*MATERIAL FOR THE TASK*
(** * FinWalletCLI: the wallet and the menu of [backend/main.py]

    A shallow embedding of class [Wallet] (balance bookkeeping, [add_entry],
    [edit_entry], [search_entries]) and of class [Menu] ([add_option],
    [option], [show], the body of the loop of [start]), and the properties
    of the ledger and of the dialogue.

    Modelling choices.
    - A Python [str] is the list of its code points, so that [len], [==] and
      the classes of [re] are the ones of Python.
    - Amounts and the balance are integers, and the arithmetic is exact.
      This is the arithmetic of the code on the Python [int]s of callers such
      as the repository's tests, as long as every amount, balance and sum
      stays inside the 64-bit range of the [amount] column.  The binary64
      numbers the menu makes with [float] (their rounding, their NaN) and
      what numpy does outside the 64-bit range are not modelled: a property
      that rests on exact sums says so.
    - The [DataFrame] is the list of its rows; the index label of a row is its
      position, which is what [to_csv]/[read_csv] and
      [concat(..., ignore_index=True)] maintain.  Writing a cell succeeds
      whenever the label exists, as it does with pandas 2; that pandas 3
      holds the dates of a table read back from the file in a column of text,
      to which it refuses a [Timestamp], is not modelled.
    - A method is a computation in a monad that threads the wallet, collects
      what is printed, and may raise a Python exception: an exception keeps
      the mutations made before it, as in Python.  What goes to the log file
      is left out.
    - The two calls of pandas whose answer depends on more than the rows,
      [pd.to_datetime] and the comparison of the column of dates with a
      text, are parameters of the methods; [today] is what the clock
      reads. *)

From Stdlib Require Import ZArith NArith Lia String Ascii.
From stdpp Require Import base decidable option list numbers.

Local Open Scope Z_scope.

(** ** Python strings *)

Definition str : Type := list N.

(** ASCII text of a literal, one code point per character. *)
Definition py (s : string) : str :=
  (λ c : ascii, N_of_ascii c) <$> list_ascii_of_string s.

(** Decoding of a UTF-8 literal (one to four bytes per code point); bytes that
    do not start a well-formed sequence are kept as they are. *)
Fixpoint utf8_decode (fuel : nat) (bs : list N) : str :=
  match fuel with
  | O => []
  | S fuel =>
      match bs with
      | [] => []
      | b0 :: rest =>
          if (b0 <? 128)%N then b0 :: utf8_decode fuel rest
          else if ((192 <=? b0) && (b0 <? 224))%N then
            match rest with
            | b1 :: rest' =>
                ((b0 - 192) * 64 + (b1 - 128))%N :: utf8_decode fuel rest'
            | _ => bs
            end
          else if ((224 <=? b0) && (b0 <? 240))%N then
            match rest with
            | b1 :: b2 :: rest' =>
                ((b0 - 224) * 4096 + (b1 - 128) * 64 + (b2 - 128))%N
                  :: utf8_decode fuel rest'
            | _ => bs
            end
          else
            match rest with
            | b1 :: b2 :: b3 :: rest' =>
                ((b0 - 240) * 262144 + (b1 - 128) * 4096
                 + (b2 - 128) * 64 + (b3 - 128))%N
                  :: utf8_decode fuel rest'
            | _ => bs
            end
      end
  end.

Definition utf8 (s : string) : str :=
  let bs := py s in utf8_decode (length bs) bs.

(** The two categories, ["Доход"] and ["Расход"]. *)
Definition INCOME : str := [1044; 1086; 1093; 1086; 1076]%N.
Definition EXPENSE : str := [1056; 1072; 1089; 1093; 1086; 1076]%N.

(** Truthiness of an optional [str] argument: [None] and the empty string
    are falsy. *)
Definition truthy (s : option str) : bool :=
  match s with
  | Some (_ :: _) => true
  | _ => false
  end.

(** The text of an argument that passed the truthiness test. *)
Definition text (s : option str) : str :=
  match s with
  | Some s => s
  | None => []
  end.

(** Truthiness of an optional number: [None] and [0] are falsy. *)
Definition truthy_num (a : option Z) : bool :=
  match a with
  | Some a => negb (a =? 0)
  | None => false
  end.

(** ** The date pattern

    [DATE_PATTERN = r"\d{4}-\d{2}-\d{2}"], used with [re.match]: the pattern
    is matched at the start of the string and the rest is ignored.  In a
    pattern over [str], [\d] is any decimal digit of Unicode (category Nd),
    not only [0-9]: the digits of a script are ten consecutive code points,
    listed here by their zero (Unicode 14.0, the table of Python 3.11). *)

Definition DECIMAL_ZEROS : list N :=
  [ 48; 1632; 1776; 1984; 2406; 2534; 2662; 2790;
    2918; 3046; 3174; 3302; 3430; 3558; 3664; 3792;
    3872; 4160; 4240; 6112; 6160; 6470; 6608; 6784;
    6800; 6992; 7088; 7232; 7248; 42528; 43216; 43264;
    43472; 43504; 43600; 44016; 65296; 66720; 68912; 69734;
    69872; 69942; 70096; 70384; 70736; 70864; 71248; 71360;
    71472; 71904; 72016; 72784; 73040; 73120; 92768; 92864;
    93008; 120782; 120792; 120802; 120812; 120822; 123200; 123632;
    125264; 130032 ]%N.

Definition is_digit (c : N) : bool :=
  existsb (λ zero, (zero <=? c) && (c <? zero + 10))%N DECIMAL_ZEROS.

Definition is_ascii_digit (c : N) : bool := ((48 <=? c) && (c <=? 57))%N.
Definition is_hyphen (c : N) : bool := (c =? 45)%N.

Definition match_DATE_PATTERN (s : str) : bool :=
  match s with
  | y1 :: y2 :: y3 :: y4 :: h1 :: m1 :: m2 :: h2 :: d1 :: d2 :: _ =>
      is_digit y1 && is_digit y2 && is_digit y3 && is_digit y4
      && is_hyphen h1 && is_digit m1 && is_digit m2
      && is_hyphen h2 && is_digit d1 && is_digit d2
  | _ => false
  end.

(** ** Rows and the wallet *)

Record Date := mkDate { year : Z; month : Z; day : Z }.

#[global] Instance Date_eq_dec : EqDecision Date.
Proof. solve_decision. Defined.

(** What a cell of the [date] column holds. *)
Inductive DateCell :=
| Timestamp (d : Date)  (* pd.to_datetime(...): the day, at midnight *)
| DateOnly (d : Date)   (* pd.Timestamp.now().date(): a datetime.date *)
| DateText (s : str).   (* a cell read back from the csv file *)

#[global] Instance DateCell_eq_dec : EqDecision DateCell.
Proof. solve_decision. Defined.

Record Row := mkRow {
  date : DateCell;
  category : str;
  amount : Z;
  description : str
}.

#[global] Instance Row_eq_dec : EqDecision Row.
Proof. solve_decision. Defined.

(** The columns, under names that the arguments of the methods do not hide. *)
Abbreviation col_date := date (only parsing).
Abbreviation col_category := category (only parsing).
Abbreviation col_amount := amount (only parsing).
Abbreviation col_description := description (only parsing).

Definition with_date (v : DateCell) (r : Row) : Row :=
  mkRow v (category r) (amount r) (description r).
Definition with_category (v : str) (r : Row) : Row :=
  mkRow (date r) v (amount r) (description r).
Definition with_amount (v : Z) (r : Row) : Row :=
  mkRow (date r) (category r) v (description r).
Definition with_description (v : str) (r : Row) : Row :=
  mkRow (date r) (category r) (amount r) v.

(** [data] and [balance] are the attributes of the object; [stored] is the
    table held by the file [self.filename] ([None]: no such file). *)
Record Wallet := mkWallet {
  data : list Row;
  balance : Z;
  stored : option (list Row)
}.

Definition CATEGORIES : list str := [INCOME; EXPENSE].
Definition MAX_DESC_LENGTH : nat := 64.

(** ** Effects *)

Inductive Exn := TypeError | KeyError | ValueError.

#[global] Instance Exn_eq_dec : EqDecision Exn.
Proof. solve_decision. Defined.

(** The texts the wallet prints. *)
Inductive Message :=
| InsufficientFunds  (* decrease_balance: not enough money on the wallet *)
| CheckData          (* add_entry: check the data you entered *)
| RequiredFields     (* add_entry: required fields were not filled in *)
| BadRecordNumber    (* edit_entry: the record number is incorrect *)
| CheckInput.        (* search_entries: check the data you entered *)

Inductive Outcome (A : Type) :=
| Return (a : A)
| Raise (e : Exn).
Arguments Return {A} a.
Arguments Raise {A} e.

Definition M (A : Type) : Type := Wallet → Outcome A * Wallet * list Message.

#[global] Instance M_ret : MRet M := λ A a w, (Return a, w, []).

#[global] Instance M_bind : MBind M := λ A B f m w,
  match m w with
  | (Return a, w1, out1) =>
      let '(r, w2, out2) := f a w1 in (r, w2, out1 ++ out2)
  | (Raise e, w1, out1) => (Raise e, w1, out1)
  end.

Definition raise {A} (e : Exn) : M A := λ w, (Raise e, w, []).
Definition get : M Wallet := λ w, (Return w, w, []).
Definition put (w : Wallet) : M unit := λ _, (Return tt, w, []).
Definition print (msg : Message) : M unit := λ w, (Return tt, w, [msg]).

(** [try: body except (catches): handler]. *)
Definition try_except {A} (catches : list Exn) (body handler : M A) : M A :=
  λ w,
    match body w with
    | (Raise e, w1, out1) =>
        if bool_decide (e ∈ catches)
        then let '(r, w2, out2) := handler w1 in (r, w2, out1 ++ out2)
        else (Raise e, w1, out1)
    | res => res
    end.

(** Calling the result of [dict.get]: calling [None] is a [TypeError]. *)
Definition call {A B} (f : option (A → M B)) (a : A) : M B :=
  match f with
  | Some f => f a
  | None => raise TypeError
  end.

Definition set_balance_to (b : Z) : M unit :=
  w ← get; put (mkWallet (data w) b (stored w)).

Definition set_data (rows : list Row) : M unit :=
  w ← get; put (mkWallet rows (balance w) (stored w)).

*ACTION ITEM*
Using only the entries above, output the line with "mkRow (date r) (category r) (amount r) v.", the line with "Definition M (A", and all lines between them, exactly as they stand.

*TASK RESPONSE*
  mkRow (date r) (category r) (amount r) v.

(** [data] and [balance] are the attributes of the object; [stored] is the
    table held by the file [self.filename] ([None]: no such file). *)
Record Wallet := mkWallet {
  data : list Row;
  balance : Z;
  stored : option (list Row)
}.

Definition CATEGORIES : list str := [INCOME; EXPENSE].
Definition MAX_DESC_LENGTH : nat := 64.

(** ** Effects *)

Inductive Exn := TypeError | KeyError | ValueError.

#[global] Instance Exn_eq_dec : EqDecision Exn.
Proof. solve_decision. Defined.

(** The texts the wallet prints. *)
Inductive Message :=
| InsufficientFunds  (* decrease_balance: not enough money on the wallet *)
| CheckData          (* add_entry: check the data you entered *)
| RequiredFields     (* add_entry: required fields were not filled in *)
| BadRecordNumber    (* edit_entry: the record number is incorrect *)
| CheckInput.        (* search_entries: check the data you entered *)

Inductive Outcome (A : Type) :=
| Return (a : A)
| Raise (e : Exn).
Arguments Return {A} a.
Arguments Raise {A} e.

Definition M (A : Type) : Type := Wallet → Outcome A * Wallet * list Message.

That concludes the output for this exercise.